As soon as I got home, I took some ibuprofen for my foot and sent my doctor an email with the subject, “So back to my foot.”
That email resulted in a referral to podiatry and two days later I am sitting in this exam chair, shoeless, and looking at a guy who looks like he could have been a line-backer. I gave him the quick version of my foot pain. He then took my foot in his hand and squeezed a little.
I screamed, a little.
He then described what my condition was, something about inflamed tendons and pinched nerves – I wasn’t really listing that close as I was mostly watching where his hands were in relation to my feet. He had two solutions, shoe inserts to provide better arch support, and he’d be happy to give me a nice cortisone right into the affected joint right now.
I think I went a little catatonic at that point as I remembered my last painful shot of cortisone. There was a bit of time where the room was blurry and I think the doctor was trying to get my attention. Clearly, I was expected to speak so I used the only part of my brain that was functioning at the moment, my engineering brain.
So, my engineering brain takes over and says, “Sorry, I was just doing a calculation in my mind trying to determine which would be worse, continuing with my foot pain as it is and buying the inserts, or letting you stick needles in me.”
He smiled, “Good calculation to make.

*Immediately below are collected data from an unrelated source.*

(* ===== verification/_CoqProject ===== *)
-Q . S2P
Prelude.v
GoText.v
Errors.v
Domain.v
DomainSpec.v
Json.v
Float64.v
RuntimeProfile.v
Capacity.v
Sensitive.v
Actor.v
Store.v
ReservationRepo.v
TxFacts.v
PoolSelector.v
ReservationService.v
Scheduler.v
Reaper.v
ServiceFacts.v
CommandRepo.v
DeviceStore.v
Reconcile.v
Providers.v
MockProvider.v
DeviceOps.v
ImageCatalog.v
HostCommand.v
HostSelection.v
Completion.v
WarmPool.v
PoolCycle.v
PoolScale.v
IOSSimulator.v
IOSSession.v
ManagementStore.v
Management.v
Heartbeat.v
Agent.v
FarmSystem.v
Samples.v
FarmSafety.v
IndexSafety.v
ControlStep.v
PoolMoves.v
PoolFacts.v
SessionMoves.v
ManagementMoves.v
ControlPlane.v
SessionsKept.v
ControlSafety.v
Drives.v
ManagementServices.v
ControlServices.v
SchedulerSpec.v
ReservationSpec.v
PoolSelectorSpec.v
CommandSpec.v
CommandsKept.v
HeartbeatSpec.v
RuntimeProfileSpec.v
CapacitySpec.v
PoolSpec.v
DemandSpec.v
IOSSessionSpec.v
ManagementSpec.v
CatalogRows.v
CatalogSpec.v
ProvisionSpec.v
AgentLogic.v
AgentSteps.v
AgentSpec.v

And the result is?”
“I’ll try the inserts and if they don’t work, cortisone will still be an option?”
He then gave me info on the inserts, where to buy them and opened the door to set me free. I didn’t run from his office. Well, mostly because I couldn’t.
This week I go in for a followup with my new friend the CPAP machine. Frankly, I am just hoping that this week moves away from surreal and back to merely weird.